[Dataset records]
▬▬▬▬▬▬

Definition number_to_string (z : Z) : string :=
  NilZero.string_of_int (Z.to_int z).

Fixpoint assoc (k : string) (props : list (string * value)) : option value :=
  match props with
  | [] => None
  | (k', v) :: rest => if String.eqb k k' then Some v else assoc k rest
  end.

(** [Array.prototype.join] with the separator [","]: [null] and [undefined]
    elements print as nothing, the others as [print] has them. *)
Definition join (print : value -> result string)
    : list value -> result string :=
  fix join (l : list value) : result string :=
    match l with
    | [] => Ok EmptyString
    | x :: rest =>
        s <- (if nullish x then Ok EmptyString else print x) ;;
        match rest with
        | [] => Ok s
        | _ :: _ => r <- join rest ;; Ok (s ++ "," ++ r)
        end
    end.

(** [ToString].  An array is joined.  An object prints through
    [Object.prototype.toString] unless it carries a [toString] property of
    its own: a property read from JSON is never callable, and
    [Object.prototype.valueOf] returns the object itself, so the conversion
    then fails. *)
Fixpoint to_string (v : value) : result string :=
  match v with
  | VUndefined => Ok "undefined"
  | VNull => Ok "null"
  | VBool true => Ok "true"
  | VBool false => Ok "false"
  | VNum z => Ok (number_to_string z)
  | VStr s => Ok s
  | VArr items => join to_string items
  | VObj props =>
      match assoc "toString" props with
      | Some _ => Throw TypeError
      | None => Ok "[object Object]"
      end
  end.

(** [ToPropertyKey]; no value of the model is a symbol. *)
Definition to_property_key (v : value) : result string := to_string v.

(** The index a property name denotes, when it is the canonical decimal
    numeral of a non-negative integer. *)
Definition array_index (k : string) : option nat :=
  match NilZero.int_of_string k with
  | Some d =>
      let z := Z.of_int d in
      if (0 <=? z)%Z && String.eqb (number_to_string z) k
      then Some (Z.to_nat z) else None
  | None => None
  end.

(** The properties a value has of its own: the bindings of an object, the
    elements and the [length] of an array, the code units and the [length] of
    a string. *)
Definition own_property (base : value) (k : string) : option value :=
  match base with
  | VObj props => assoc k props
  | VArr items =>
      if String.eqb k "length" then Some (VNum (Z.of_nat (List.length items)))
      else match array_index k with
           | Some i => nth_error items i
           | None => None
           end
  | VStr s =>
      if String.eqb k "length" then Some (VNum (Z.of_nat (String.length s)))
      else match array_index k with
           | Some i =>
               match String.get i s with
               | Some c => Some (VStr (String c EmptyString))
               | None => None
               end
           | None => None
           end
  | _ => None
  end.

(** [base.k] and [base[i]] for a name that no built-in prototype defines: the
    field names of the two handlers and the array indices. *)
Definition get (base : value) (k : string) : value :=
  match own_property base k with
  | Some v => v
  | None => VUndefined
  end.

(** The same read where the base may be [null] or [undefined]. *)
Definition member (base : value) (k : string) : result value :=
  if nullish base then Throw TypeError else Ok (get base k).

Definition proto_of (base : value) : proto :=
  match base with
  | VArr _ => ArrayPrototype
  | VStr _ => StringPrototype
  | VNum _ => NumberPrototype
  | VBool _ => BooleanPrototype
  | _ => ObjectPrototype
  end.

(** What a read under a computed key finds: data, or a method or prototype
    object of the run time, which is truthy and is not JSON. *)
Inductive field : Type :=
| Data (v : value)
| Builtin (name : string).

(** The property [k] of [base]: its own, or else what the prototype chain
    has under that name. *)
Definition read {rt : Runtime} (base : value) (k : string) : field :=
  match own_property base k with
  | Some v => Data v
  | None => if inherited (proto_of base) k then Builtin k else Data VUndefined
  end.

(** [base[key]] for a key computed from request data. *)
Definition computed {rt : Runtime} (base key : value) : result field :=
  if nullish base then Throw TypeError
  else k <- to_property_key key ;; Ok (read base k).

(** [f || b] where [f] was read under a computed key. *)
Definition field_or (f : field) (b : value) : field :=
  match f with
  | Data v => Data (or_else v b)
  | Builtin name => Builtin name
  end.

(** [String.prototype.includes]. *)
Fixpoint includes (s sub : string) : bool :=
  String.prefix sub s
  || match s with
     | EmptyString => false
     | String _ s' => includes s' sub
     end.

(** ** The server process *)

(** One argument of a [console.log] or [console.error] call. *)
Inductive log_arg : Type :=
| LStr (s : string)
| LNum (z : Z)
| LJson (v : value)        (* JSON.stringify(v, null, 2) *)
| LRequest                 (* the request object of a failed call *)
| LMessage (e : exn).      (* error.message *)

Inductive stream : Type := Stdout | Stderr.

(** The call [axios.post(apiUrl, {contents, systemInstruction,
    generationConfig}, {headers})]. *)
Record request : Type := {
  url : string;
  contents : string;
  systemInstruction : string;
  responseMimeType : string;
  contentType : string
}.

Inductive axios_reply : Type :=
| Resolved (data : value)
| Rejected (e : axios_error).

(** What a handler can observe or change outside its own call: the
    environment variable, the external service (its reply may depend on every
    request sent so far, the last one first), the console and the requests
    sent. *)
Record world : Type := {
  GEMINI_API_KEY : option string;
  service : list request -> axios_reply;
  console : list (stream * list log_arg);
  sent : list request
}.

(** A handler either answers the request or lets an exception escape: to
    the default error handler of Express from [evaluate_quiz], as the
    rejection of its promise from [generate_quiz], which is [async]. *)
Inductive outcome (B : Type) : Type :=
| Responded (status : Z) (body : B)
| Unhandled (e : exn).
Arguments Responded {B} status body.
Arguments Unhandled {B} e.

Definition handler (B : Type) : Type := world -> outcome B * world.

Definition respond {B : Type} (r : result (Z * B)) : outcome B :=
  match r with
  | Ok (status, body) => Responded status body
  | Throw e => Unhandled e
  end.

(** ** POST /api/evaluate-quiz *)

Record FeedbackItem : Type := {
  question : value;
  userAnswer : field;
  correctAnswer : field;
  isCorrect : bool;
  explanation : value
}.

▬▬▬▬▬▬

▶ **Try it**
Repeat the records above exactly as they appear.

▶ **Response**
Definition number_to_string (z : Z) : string :=
  NilZero.string_of_int (Z.to_int z).

Fixpoint assoc (k : string) (props : list (string * value)) : option value :=
  match props with
  | [] => None
  | (k', v) :: rest => if String.eqb k k' then Some v else assoc k rest
  end.

(** [Array.prototype.join] with the separator [","]: [null] and [undefined]
    elements print as nothing, the others as [print] has them. *)
Definition join (print : value -> result string)
    : list value -> result string :=
  fix join (l : list value) : result string :=
    match l with
    | [] => Ok EmptyString
    | x :: rest =>
        s <- (if nullish x then Ok EmptyString else print x) ;;
        match rest with
        | [] => Ok s
        | _ :: _ => r <- join rest ;; Ok (s ++ "," ++ r)
        end
    end.

(** [ToString].  An array is joined.  An object prints through
    [Object.prototype.toString] unless it carries a [toString] property of
    its own: a property read from JSON is never callable, and
    [Object.prototype.valueOf] returns the object itself, so the conversion
    then fails. *)
Fixpoint to_string (v : value) : result string :=
  match v with
  | VUndefined => Ok "undefined"
  | VNull => Ok "null"
  | VBool true => Ok "true"
  | VBool false => Ok "false"
  | VNum z => Ok (number_to_string z)
  | VStr s => Ok s
  | VArr items => join to_string items
  | VObj props =>
      match assoc "toString" props with
      | Some _ => Throw TypeError
      | None => Ok "[object Object]"
      end
  end.

(** [ToPropertyKey]; no value of the model is a symbol. *)
Definition to_property_key (v : value) : result string := to_string v.

(** The index a property name denotes, when it is the canonical decimal
    numeral of a non-negative integer. *)
Definition array_index (k : string) : option nat :=
  match NilZero.int_of_string k with
  | Some d =>
      let z := Z.of_int d in
      if (0 <=? z)%Z && String.eqb (number_to_string z) k
      then Some (Z.to_nat z) else None
  | None => None
  end.

(** The properties a value has of its own: the bindings of an object, the
    elements and the [length] of an array, the code units and the [length] of
    a string. *)
Definition own_property (base : value) (k : string) : option value :=
  match base with
  | VObj props => assoc k props
  | VArr items =>
      if String.eqb k "length" then Some (VNum (Z.of_nat (List.length items)))
      else match array_index k with
           | Some i => nth_error items i
           | None => None
           end
  | VStr s =>
      if String.eqb k "length" then Some (VNum (Z.of_nat (String.length s)))
      else match array_index k with
           | Some i =>
               match String.get i s with
               | Some c => Some (VStr (String c EmptyString))
               | None => None
               end
           | None => None
           end
  | _ => None
  end.

(** [base.k] and [base[i]] for a name that no built-in prototype defines: the
    field names of the two handlers and the array indices. *)
Definition get (base : value) (k : string) : value :=
  match own_property base k with
  | Some v => v
  | None => VUndefined
  end.

(** The same read where the base may be [null] or [undefined]. *)
Definition member (base : value) (k : string) : result value :=
  if nullish base then Throw TypeError else Ok (get base k).

Definition proto_of (base : value) : proto :=
  match base with
  | VArr _ => ArrayPrototype
  | VStr _ => StringPrototype
  | VNum _ => NumberPrototype
  | VBool _ => BooleanPrototype
  | _ => ObjectPrototype
  end.

(** What a read under a computed key finds: data, or a method or prototype
    object of the run time, which is truthy and is not JSON. *)
Inductive field : Type :=
| Data (v : value)
| Builtin (name : string).

(** The property [k] of [base]: its own, or else what the prototype chain
    has under that name. *)
Definition read {rt : Runtime} (base : value) (k : string) : field :=
  match own_property base k with
  | Some v => Data v
  | None => if inherited (proto_of base) k then Builtin k else Data VUndefined
  end.

(** [base[key]] for a key computed from request data. *)
Definition computed {rt : Runtime} (base key : value) : result field :=
  if nullish base then Throw TypeError
  else k <- to_property_key key ;; Ok (read base k).

(** [f || b] where [f] was read under a computed key. *)
Definition field_or (f : field) (b : value) : field :=
  match f with
  | Data v => Data (or_else v b)
  | Builtin name => Builtin name
  end.

(** [String.prototype.includes]. *)
Fixpoint includes (s sub : string) : bool :=
  String.prefix sub s
  || match s with
     | EmptyString => false
     | String _ s' => includes s' sub
     end.

(** ** The server process *)

(** One argument of a [console.log] or [console.error] call. *)
Inductive log_arg : Type :=
| LStr (s : string)
| LNum (z : Z)
| LJson (v : value)        (* JSON.stringify(v, null, 2) *)
| LRequest                 (* the request object of a failed call *)
| LMessage (e : exn).      (* error.message *)

Inductive stream : Type := Stdout | Stderr.

(** The call [axios.post(apiUrl, {contents, systemInstruction,
    generationConfig}, {headers})]. *)
Record request : Type := {
  url : string;
  contents : string;
  systemInstruction : string;
  responseMimeType : string;
  contentType : string
}.

Inductive axios_reply : Type :=
| Resolved (data : value)
| Rejected (e : axios_error).

(** What a handler can observe or change outside its own call: the
    environment variable, the external service (its reply may depend on every
    request sent so far, the last one first), the console and the requests
    sent. *)
Record world : Type := {
  GEMINI_API_KEY : option string;
  service : list request -> axios_reply;
  console : list (stream * list log_arg);
  sent : list request
}.

(** A handler either answers the request or lets an exception escape: to
    the default error handler of Express from [evaluate_quiz], as the
    rejection of its promise from [generate_quiz], which is [async]. *)
Inductive outcome (B : Type) : Type :=
| Responded (status : Z) (body : B)
| Unhandled (e : exn).
Arguments Responded {B} status body.
Arguments Unhandled {B} e.

Definition handler (B : Type) : Type := world -> outcome B * world.

Definition respond {B : Type} (r : result (Z * B)) : outcome B :=
  match r with
  | Ok (status, body) => Responded status body
  | Throw e => Unhandled e
  end.

(** ** POST /api/evaluate-quiz *)

Record FeedbackItem : Type := {
  question : value;
  userAnswer : field;
  correctAnswer : field;
  isCorrect : bool;
  explanation : value
}.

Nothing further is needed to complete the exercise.